(** [str.isspace] on one character. *)
Definition is_space (c : ascii) : bool :=
  let n := code c in
  ((9 <=? n) && (n <=? 13)) || ((28 <=? n) && (n <=? 32))
  || (n =? 133) || (n =? 160).

(** The characters [float()] skips around a numeric literal. *)
Definition is_float_space (c : ascii) : bool :=
  let n := code c in
  ((9 <=? n) && (n <=? 13)) || (n =? 32) || (n =? 133) || (n =? 160).

Definition lower_char (c : ascii) : ascii :=
  let n := code c in
  if ((65 <=? n) && (n <=? 90))
     || ((192 <=? n) && (n <=? 222) && negb (n =? 215))
  then chr (n + 32) else c.

Fixpoint str_lower (s : string) : string :=
  match s with
  | EmptyString => EmptyString
  | String c s' => String (lower_char c) (str_lower s')
  end.

Fixpoint lstrip_by (sp : ascii -> bool) (s : string) : string :=
  match s with
  | EmptyString => EmptyString
  | String c s' => if sp c then lstrip_by sp s' else s
  end.

Fixpoint rstrip_by (sp : ascii -> bool) (s : string) : string :=
  match s with
  | EmptyString => EmptyString
  | String c s' =>
      match rstrip_by sp s' with
      | EmptyString => if sp c then EmptyString else String c EmptyString
      | r => String c r
      end
  end.

(** [str.strip()] *)
Definition str_strip (s : string) : string := rstrip_by is_space (lstrip_by is_space s).

(** [s in {a, b, ...}] for a set literal of strings. *)
Definition str_in (s : string) (l : list string) : bool :=
  existsb (String.eqb s) l.

(** *** [float(str)] *)

(** Underscores may only separate two digits. *)
Fixpoint underscores_ok (prev_digit : bool) (l : list ascii) : bool :=
  match l with
  | [] => true
  | c :: l' =>
      if Ascii.eqb c "_"
      then prev_digit && match l' with d :: _ => is_digit d | [] => false end
           && underscores_ok false l'
      else underscores_ok (is_digit c) l'
  end.

Definition drop_underscores (l : list ascii) : list ascii :=
  List.filter (fun c => negb (Ascii.eqb c "_")) l.

Fixpoint span_digits (l : list ascii) : list ascii * list ascii :=
  match l with
  | c :: l' =>
      if is_digit c then let '(ds, r) := span_digits l' in (c :: ds, r) else ([], l)
  | [] => ([], [])
  end.

Definition digits_value (ds : list ascii) : Z :=
  fold_left (fun acc c => 10 * acc + (code c - 48)) ds 0.

Definition take_sign (l : list ascii) : bool * list ascii :=
  match l with
  | c :: l' =>
      if Ascii.eqb c "-" then (true, l')
      else if Ascii.eqb c "+" then (false, l') else (false, l)
  | [] => (false, [])
  end.

(** The exponent part: nothing, or [e], an optional sign and digits. *)
Definition parse_exponent (l : list ascii) : option Z :=
  match l with
  | [] => Some 0
  | c :: l' =>
      if Ascii.eqb (lower_char c) "e" then
        let '(s, l'') := take_sign l' in
        match span_digits l'' with
        | (d :: ds, []) => Some (cond_Zopp s (digits_value (d :: ds)))
        | _ => None
        end
      else None
  end.

Definition parse_decimal (s : bool) (l : list ascii) : option float :=
  let '(ip, r1) := span_digits l in
  let '(fp, r2) :=
    match r1 with
    | c :: r1' => if Ascii.eqb c "." then span_digits r1' else ([], r1)
    | [] => ([], [])
    end in
  match ip ++ fp with
  | [] => None
  | ds =>
      match parse_exponent r2 with
      | Some ex => Some (float_of_decimal s (digits_value ds) (ex - Z.of_nat (length fp)))
      | None => None
      end
  end.

Definition parse_float (str : string) : option float :=
  let l := list_ascii_of_string str in
  if underscores_ok false l then
    let body :=
      list_ascii_of_string
        (rstrip_by is_float_space (lstrip_by is_float_space
           (string_of_list_ascii (drop_underscores l)))) in
    let '(s, r) := take_sign body in
    let word := str_lower (string_of_list_ascii r) in
    if str_in word ["inf"; "infinity"]%string then Some (S754_infinity s)
    else if String.eqb word "nan" then Some S754_nan
    else parse_decimal s r
  else None.

(** ** Dates and timestamps

    A calendar date is its proleptic Gregorian ordinal (what
    [date.toordinal()] returns: 1 is 0001-01-01); a timestamp is a date and
    the nanoseconds elapsed since midnight. *)

Record timestamp : Set := { ts_day : Z; ts_nanos : Z }.

(** ** Python values that reach the exporter *)

(** An object of any other class than those [pyval] names (a list, an array,
    a [Decimal], a numpy scalar, ...) is known by what it answers to the four
    operations the exporter applies to a value:
    - [obj_isna]: the truth value that an [if] takes of [pandas.isna(o)];
      a list of two items has none (its [isna] is an array, whose truth value
      raises [ValueError]);
    - [obj_float]: [float(o)];
    - [obj_isoformat]: [o.isoformat()], when [o] has the attribute;
    - [obj_str]: [str(o)]. *)
Record pyobject : Set := {
  obj_isna : result bool;
  obj_float : result float;
  obj_isoformat : option (result string);
  obj_str : result string
}.

Inductive pyval : Set :=
| VNone
| VNA                      (* pandas.NA *)
| VNaT                     (* pandas.NaT *)
| VBool (b : bool)
| VInt (z : Z)
| VFloat (f : float)
| VStr (s : string)
| VDate (d : Z)            (* datetime.date *)
| VDatetime (t : timestamp) (* datetime.datetime, pandas.Timestamp *)
| VObject (o : pyobject).  (* an object of any other class *)

Definition is_None (v : pyval) : bool :=
  match v with
  | VNone => true
  | _ => false
  end.

(** The truth value of [pandas.isna(v)], as [if] and [or] take it. *)
Definition pd_isna (v : pyval) : result bool :=
  match v with
  | VNone | VNA | VNaT => Ok true
  | VFloat f => Ok (is_nan f)
  | VObject o => obj_isna o
  | _ => Ok false
  end.

(** The truth value of [pandas.notna(v)]. *)
Definition pd_notna (v : pyval) : result bool :=
  isna <- pd_isna v ;; Ok (negb isna).

(** [float(int)]: an integer beyond the float range raises. *)
Definition float_of_int (z : Z) : result float :=
  match Z2F z with
  | S754_infinity _ => Raise OverflowError
  | f => Ok f
  end.

(** [float(str)] *)
Definition float_of_str (s : string) : result float :=
  match parse_float s with
  | Some f => Ok f
  | None => Raise ValueError
  end.

(** The built-in [float(value)]. *)
Definition py_float (v : pyval) : result float :=
  match v with
  | VBool b => Ok (Z2F (if b then 1 else 0))
  | VInt z => float_of_int z
  | VFloat f => Ok f
  | VStr s => float_of_str s
  | VObject o => obj_float o
  | _ => Raise TypeError
  end.

(** ** The confidence rank *)

Definition CONFIDENCE_THRESHOLDS : gmap string Z :=
  {[ "nominal"%string := 30; "high"%string := 80 ]}.

Definition CONFIDENCE_LABELS : gmap Z string :=
  {[ 0 := "low"%string; 1 := "nominal"%string; 2 := "high"%string ]}.

(** Lines 58-66: the numeric rule. *)
Definition score_rank (value : pyval) : result Z :=
  match py_float value with
  | Ok score =>
      if float_ge_int score (CONFIDENCE_THRESHOLDS !!! "high"%string) then Ok 2
      else if float_ge_int score (CONFIDENCE_THRESHOLDS !!! "nominal"%string) then Ok 1
      else Ok 0
  | Raise TypeError | Raise ValueError => Ok 0
  | Raise e => Raise e
  end.

Definition _confidence_rank (value : pyval) : result Z :=
  if is_None value then Ok 0
  else
    isna <- pd_isna value ;;
    if isna then Ok 0
    else
    match value with
    | VStr s =>
        let normalized := str_lower (str_strip s) in
        if str_in normalized ["high"; "h"]%string then Ok 2
        else if str_in normalized ["nominal"; "n"]%string then Ok 1
        else if str_in normalized ["low"; "l"]%string then Ok 0
        else
          match float_of_str normalized with
          | Ok f => score_rank (VFloat f)
          | Raise ValueError => Ok 0
          | Raise e => Raise e
          end
    | _ => score_rank value
    end.

(** ** Rendering dates *)

(** [str(int)] *)
Definition str_of_int (z : Z) : string := NilZero.string_of_int (Z.to_int z).

(** ["%0<w>d"] on a non-negative integer. *)
Definition zero_pad (w : nat) (z : Z) : string :=
  let s := str_of_int z in
  string_of_list_ascii (repeat "0"%char (w - String.length s)) +:+ s.

Definition days_in_month (leap : bool) (month : Z) : Z :=
  nth (Z.to_nat month) [0; 31; if leap then 29 else 28; 31; 30; 31; 30; 31; 31; 30; 31; 30; 31] 0.

Definition days_before_month (leap : bool) (month : Z) : Z :=
  nth (Z.to_nat month) [0; 0; 31; 59; 90; 120; 151; 181; 212; 243; 273; 304; 334] 0
  + (if (2 <? month) && leap then 1 else 0).

(** Year, month and day of an ordinal, as [datetime] computes them. *)
Definition ord2ymd (ordinal : Z) : Z * Z * Z :=
  let n := ordinal - 1 in
  let n400 := n / 146097 in
  let n := n mod 146097 in
  let n100 := n / 36524 in
  let n := n mod 36524 in
  let n4 := n / 1461 in
  let n := n mod 1461 in
  let n1 := n / 365 in
  let n := n mod 365 in
  let year := n400 * 400 + 1 + n100 * 100 + n4 * 4 + n1 in
  if (n1 =? 4) || (n100 =? 4) then (year - 1, 12, 31)
  else
    let leapyear := (n1 =? 3) && (negb (n4 =? 24) || (n100 =? 3)) in
    let month := Z.shiftr (n + 50) 5 in
    let preceding := days_before_month leapyear month in
    if n <? preceding
    then (year, month - 1, n - (preceding - days_in_month leapyear (month - 1)) + 1)
    else (year, month, n - preceding + 1).

(** [date.isoformat()] *)
Definition date_isoformat (d : Z) : string :=
  let '(y, m, dd) := ord2ymd d in
  zero_pad 4 y +:+ "-" +:+ zero_pad 2 m +:+ "-" +:+ zero_pad 2 dd.

(** The clock part of a timestamp: [HH:MM:SS], followed by the microseconds
    when there are any and by the nanoseconds when there are any. *)
Definition clock_isoformat (nanos : Z) : string :=
  let secs := nanos / 1000000000 in
  let frac := nanos mod 1000000000 in
  zero_pad 2 (secs / 3600) +:+ ":" +:+ zero_pad 2 (secs / 60 mod 60) +:+ ":"
  +:+ zero_pad 2 (secs mod 60)
  +:+ (if frac =? 0 then ""
       else if frac mod 1000 =? 0 then "." +:+ zero_pad 6 (frac / 1000)
       else "." +:+ zero_pad 9 frac).

(** [datetime.isoformat(sep)] *)
Definition datetime_isoformat (sep : string) (t : timestamp) : string :=
  date_isoformat (ts_day t) +:+ sep +:+ clock_isoformat (ts_nanos t).

(** What the interpreter supplies and no property below depends on: the
    digits [str] prints for a float. *)
Class PyRuntime : Type := { float_repr : float -> string }.

(** The built-in [str(value)]. *)
Definition py_str `{PyRuntime} (v : pyval) : result string :=
  match v with
  | VNone => Ok "None"
  | VNA => Ok "<NA>"
  | VNaT => Ok "NaT"
  | VBool b => Ok (if b then "True" else "False")
  | VInt z => Ok (str_of_int z)
  | VFloat f => Ok (float_repr f)
  | VStr s => Ok s
  | VDate d => Ok (date_isoformat d)
  | VDatetime t => Ok (datetime_isoformat " " t)
  | VObject o => obj_str o
  end.

(** [isinstance(value, datetime)]: the timestamp of a datetime. *)
Definition as_datetime (v : pyval) : option timestamp :=
  match v with
  | VDatetime t => Some t
  | _ => None
  end.

(** [value.isoformat()] when [hasattr(value, "isoformat")]. *)
Definition isoformat_of (v : pyval) : option (result string) :=
  match v with
  | VDate d => Some (Ok (date_isoformat d))
  | VDatetime t => Some (Ok (datetime_isoformat "T" t))
  | VNaT => Some (Ok "NaT"%string)
  | VObject o => obj_isoformat o
  | _ => None
  end.

Definition _format_date `{PyRuntime} (value : pyval) : result string :=
  if is_None value then Ok ""%string
  else
    isna <- pd_isna value ;;
    if isna then Ok ""%string
    else
      match as_datetime value with
      | Some t => Ok (date_isoformat (ts_day t))
      | None =>
          match isoformat_of value with
          | Some iso => iso
          | None => py_str value
          end
      end.

(** ** The fire aggregator *)

(** One row of [firms_client._data]. A missing float is NaN and a missing
    date is NaT ([None] here). *)
Module Detection.
Record t : Set := mk {
  latitude : float;
  longitude : float;
  acq_date : option timestamp;
  brightness : float;
  frp : float;
  confidence : pyval
}.
End Detection.

(** One exported fire event. *)
Module Fire.
Record t : Set := mk {
  lat : float;
  lon : float;
  date : string;
  date_first : string;
  brightness : float;
  brightness_avg : float;
  frp : option float;
  count : Z;
  confidence : string
}.
End Fire.

Definition valid_ordinal (d : Z) : bool := (1 <=? d) && (d <=? 3652059).

(** [t - timedelta(days=days)] *)
Definition minus_days (t : timestamp) (days : Z) : result timestamp :=
  if 999999999 <? Z.abs days then Raise OverflowError
  else
    let d := ts_day t - days in
    if valid_ordinal d then Ok {| ts_day := d; ts_nanos := ts_nanos t |}
    else Raise OverflowError.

--------------------------------

> _Exercise brief_: Copy out all lines above that include the string "array".

> _Written reply_:
(** An object of any other class than those [pyval] names (a list, an array,
      a list of two items has none (its [isna] is an array, whose truth value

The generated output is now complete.